Tuesday, November 12, 2013

When Life Feels Like Heart Surgery

Allow me to share a piece of truth with you: missionaries are FAR from perfect. 

These past two months in Portland have felt like one long continual process of open heart surgery. Without anesthesia. Through this journey, the Lord has revealed so many things about my heart and given me constant ways I need to change in order to be able to reveal Christ in me in this place. I would like to share seven with you. 

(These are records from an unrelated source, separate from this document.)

(** An entry through its fields in rows, which keeps the encoding short. *)
Definition rows (e : SealedEntry) : list (list Z) * list string :=
  ([[se_Version e; ap_Time (se_Argon e); ap_Memory (se_Argon e); ap_Threads (se_Argon e); se_UpdatedAt e];
    se_Salt e; se_WrappedDEK e; se_Nonce e; se_Ciphertext e], se_Names e).
Definition of_rows (r : list (list Z) * list string) : result SealedEntry :=
  match r with
  | ([[v; t; m; th; u]; salt; dek; nonce; ct], names) => Ok (mkSealedEntry v salt (mkArgonParams t m th) dek nonce ct names u)
  | _ => Err (EMsg "invalid character")
  end.
#[local] Program Instance entry_codec : JSONCodec SealedEntry := {|
  json_Marshal e := json_Marshal (JSONCodec:=countable_codec (list (list Z) * list string)) (rows e);
  json_Unmarshal s := match json_Unmarshal (JSONCodec:=countable_codec (list (list Z) * list string)) s with
                      | Ok r => of_rows r | Err e => Err e end |}.
Next Obligation. intros [v salt [t m th] dek nonce ct names u]. cbv beta. rewrite json_roundtrip. reflexivity. Qed.

#[local] Program Instance chi0 : Chi := {|
  chi_route method path :=
    if String.eqb method "GET" && String.eqb path "/me/secrets" then Some MList
    else if String.eqb method "PUT" && HasPrefix path "/me/secrets/" then Some (MPut (TrimPrefix path "/me/secrets/"))
    else if String.eqb method "DELETE" && HasPrefix path "/me/secrets/" then Some (MDelete (TrimPrefix path "/me/secrets/"))
    else None |}.
Next Obligation. done. Qed.
Next Obligation. intros a _. cbn [String.eqb Ascii.eqb Bool.eqb andb]. by rewrite HasPrefix_app, TrimPrefix_app. Qed.
Next Obligation. intros a _. cbn [String.eqb Ascii.eqb Bool.eqb andb]. by rewrite HasPrefix_app, TrimPrefix_app. Qed.

Definition client (tok : string) : Gateway := mkGateway "https://gw.example/" tok.
Notation over tok := (listening (T:=Memory.Memory) (P:=toy_prov) (B:=()) (U:=()) "" l0 {["User-Agent" := ["Go-http-client/1.1"]]} "10.0.0.1:5000" (strip_slashes (gw_URL (client tok)))).

Lemma resolves tok q path :
  cq_Header q !! "Authorization" = Some ["Bearer " +:+ tok] →
  Header_Get (ri_Header (with_RealIP (arriving {["User-Agent" := ["Go-http-client/1.1"]]} "10.0.0.1:5000" q path))) "Authorization" = "Bearer " +:+ tok.
Proof. intros H. unfold Header_Get. change (CanonicalHeaderKey "Authorization") with "Authorization". cbn. by rewrite (lookup_union_Some_l _ _ _ _ H). Qed.

Lemma dana_token : token_is "" {["User-Agent" := ["Go-http-client/1.1"]]} "10.0.0.1:5000" (client "dana-token") (inr dana).
Proof. intros q path H. apply (resolves _ q path) in H. unfold Wrap. cbn [Resolve idp0]. unfold Bearer. rewrite H. reflexivity. Qed.

Definition refusal : Response := mkResponse 401 (Header_Set "WWW-Authenticate" "Bearer" ∅) (BText "").
Lemma mallory_token : token_is "" {["User-Agent" := ["Go-http-client/1.1"]]} "10.0.0.1:5000" (client "guess") (inl refusal).
Proof. intros q path H. apply (resolves _ q path) in H. unfold Wrap. cbn [Resolve idp0]. unfold Bearer. rewrite H. reflexivity. Qed.

Lemma jira_segment : segment "jira".
Proof. split; [done|]. repeat constructor; discriminate. Qed.

(** Dana's first secret goes through, and the upload is stored as if it had been made directly. *)
Notation set_http := (SetSecrets (aead:=plain_aead) (MeSecrets0:=http_me (tr:=over "dana-token") (client "dana-token")) vault0 key0 "dana" "jira" {["JIRA_TOKEN" := "t1"]} (rnd0 1) 1 (s0 ())).
Notation set_direct := (SetSecrets (aead:=plain_aead) (MeSecrets0:=served_me l0 dana) vault0 key0 "dana" "jira" {["JIRA_TOKEN" := "t1"]} (rnd0 1) 1 (s0 ())).


Lemma refused_token_has_no_effect_witness :
  (Put (tr:=over "guess") (client "guess") "jira" entry0 (s0 ())).2 = s0 ().
Proof.
  exact (proj2 (proj1 (proj2 (refused_token_has_no_effect "" l0 {["User-Agent" := ["Go-http-client/1.1"]]} "10.0.0.1:5000" (client "guess")
    refusal "jira" entry0 (s0 ()) mallory_token jira_segment (or_introl eq_refl))))).
Defined.
End WireWitness.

#1: Complaining, even disguised as conversation about culture shock, brings resentment. There is a reason Philippians 2:14-16 enourages us to "do all things without complaining or arguing so that you may become blameless and pure children of God without fault in the midst of a crooked and perverse generation among whom you shine as lights in the world, holding fast the word of life." I have struggled through culture shock in this place, but instead of taking those cares and casting them upon the Lord and bringing an offering of thanksgiving for this place, I have often been caught comparing life here to life in GA. While GA is a pretty cool place, I have had to come to grips with the fact that Oregon is just as cool of a place and THIS is where God has me in this season. I am called to be all in HERE. He is working in and through me HERE. Just because Oregonians don't do life the same doesn't mean that their culture doesn't give me something to praise God for HERE. When people see me constantly comparing OR to GA but then they hear me say that I believe God called me here, they hear me say that I am not content with God's choices, that I don't trust Him to choose what is best, that I am challenging their upbringing here as not as good as mine. Though this has not been my intention, I have had to learn these things the hard way. 

#2: Listening to others' advice and Biblical wisdom is key to success. Early on in my time here, Joshua told me I needed to stop comparing OR to GA. Had I humbled myself and quit being stubborn long enough to listen, I could have avoided a lot of the things I am having to go back and fix now. Very reflective of Proverbs 11:2: "With pride comes shame, but with the humble is wisdom."

#3: Students are people and friends--NEVER ministry projects. One thing is super clear in all of our records of Jesus' life. Everyone He met was a person made in the image of God, and He treated them as such. Never were people projects to fix or challenges to conquer. I am not the focus of ministry.  My success is not the point of ministry. "So then neither he who plants is anything, nor he who waters, but God who gives the increase."  (I Cor 3:7)

#4: The heart is deceptive, and if I don't watch my motives, I will get off track. We don't really always know what our hearts are saying. "The heart is decietful above all things and desperately wicked; who can know it? I, the LORD, search the heart; I test the mind..." I have been learning throughout my time here that building friendships with people has to be a heart-searching process. It can't be about self, manipulation, control, or fulfillment of desire. It has to be about Jesus, about selfless, honest, and purity-focused love, and about vulnerable, grace-and-truth-filled compassion. 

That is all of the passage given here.